Ayn Rand: "Love is blind, they say; sex is impervious to reason and mocks the power of all philosophers. But, in fact, a person's sexual choice is the result and sum of their fundamental convictions. Tell me what a person finds sexually attractive and I will tell you their entire philosophy of life. Show me the person they sleep with and I will tell you their valuation of themselves. No matter what corruption they're taught about the virtue of selflessness, sex is the most profoundly selfish of all acts, an act which they cannot perform for any motive but their own enjoyment - just try to think of performing it in a spirit of selfless charity! - an act which is not possible in self-abasement, only in self-exultation, only on the confidence of being desired and being worthy of desire. It is an act that forces them to stand naked in spirit, as well as in body, and accept their real ego as their standard of value. They will always be attracted to the person who reflects their deepest vision of themselves, the person whose surrender permits them to experience - or to fake - a sense of self-esteem. Love is our response to our highest values - and can be nothing else."

Judith Butler: "As a result, gender is not to culture as sex is to nature; gender is also the discursive/cultural means by which "sexed nature" or "a natural sex" is produced and established as "prediscursive," prior to culture, a politically neutral surface on which culture acts."

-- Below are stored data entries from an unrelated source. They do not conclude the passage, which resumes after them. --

(** The photo folder is there, or it has a name and the file system lets
    the script create it. *)
Definition folder_ready (cfg : Config) (w : World) : Prop :=
  SAVE_RAW_IMAGES_FOLDER cfg <> "" /\
  (In (SAVE_RAW_IMAGES_FOLDER cfg) (w_dirs w) \/
   w_makedirs_error w (SAVE_RAW_IMAGES_FOLDER cfg) = None).

(** ** Startup: the configuration file (lines 57-92) *)

(** A parsed YAML document. *)
#[warnings="-register-all"]
Inductive yaml : Type :=
| YNull
| YBool (b : bool)
| YInt (z : Z)
| YFloat (q : Q)
| YStr (s : string)
| YSeq (items : list yaml)
| YMap (entries : list (yaml * yaml)).

(** What [yaml.safe_load(stream)] does: a document, or [yaml.YAMLError]. *)
Inductive safe_load_result : Type :=
| Document (d : yaml)
| YAMLError (message : string).

(** [d[key]] for a string key and a dict [d], given by its items (their
    keys are distinct; a key that is not a string is never equal to
    [key]). *)
Fixpoint dict_get (key : string) (entries : list (yaml * yaml)) : option yaml :=
  match entries with
  | [] => None
  | (YStr k, v) :: rest => if String.eqb k key then Some v else dict_get key rest
  | _ :: rest => dict_get key rest
  end.

(** How a subscript ends: a value, [KeyError(key)] on a dict without the
    key, [TypeError] on anything that is not a dict. *)
Inductive subscript (A : Type) : Type :=
| Got (a : A)
| KeyError (key : string)
| TypeError.
Arguments Got {A} a.
Arguments KeyError {A} key.
Arguments TypeError {A}.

Simone de Beauvoir: "It is nonsense to assert that revelry, vice, ecstasy, passion, would become impossible if man and woman were equal in concrete matters; the contradictions that put the flesh in opposition to the spirit, the instant to time, the swoon of immanence to the challenge of transcendence, the absolute of pleasure to the nothingness of forgetting, will never be resolved; in sexuality will always be materialised the tension, the anguish, the joy, the frustration, and the triumph of existence. To emancipate woman is to refuse to confine her to the relations she bears to man, not to deny them to her; let her have her independent existence and she will continue none the less to exist for him also: mutually recognising each other as subject, each will yet remain for the other an other."

Anne Fausto-Sterling: "But what if things were altogether different? Imagine a world in which the same knowledge that has enabled medicine to intervene in the management of intersexual patients has been placed at the service of multiple sexualities. Imagine that the sexes have multiplied beyond currently imaginable limits. It would have to be a world of shared powers. Patient and physician, parent and child, male and female, heterosexual and homosexual-- all those oppositions and others would have to be dissolved as sources of division. A new ethic of medical treatment would arise, one that would permit ambiguity in a culture that had overcome sexual division. The central mission of medical treatment would be to preserve life. Thus hermaphrodites would be concerned primarily not about whether they can conform to society but about whether they might develop potentially life-threatening conditions-- hernias, gonadal tumors, salt imbalance caused by adrenal malfunction-- that sometimes accompany hermaphroditic development. In my ideal world medical intervention for intersexuals would take place only rarely before the age of reason; subsequent treatment would be a cooperative venture between physician, patient and other advisers trained in issues of gender multiplicity."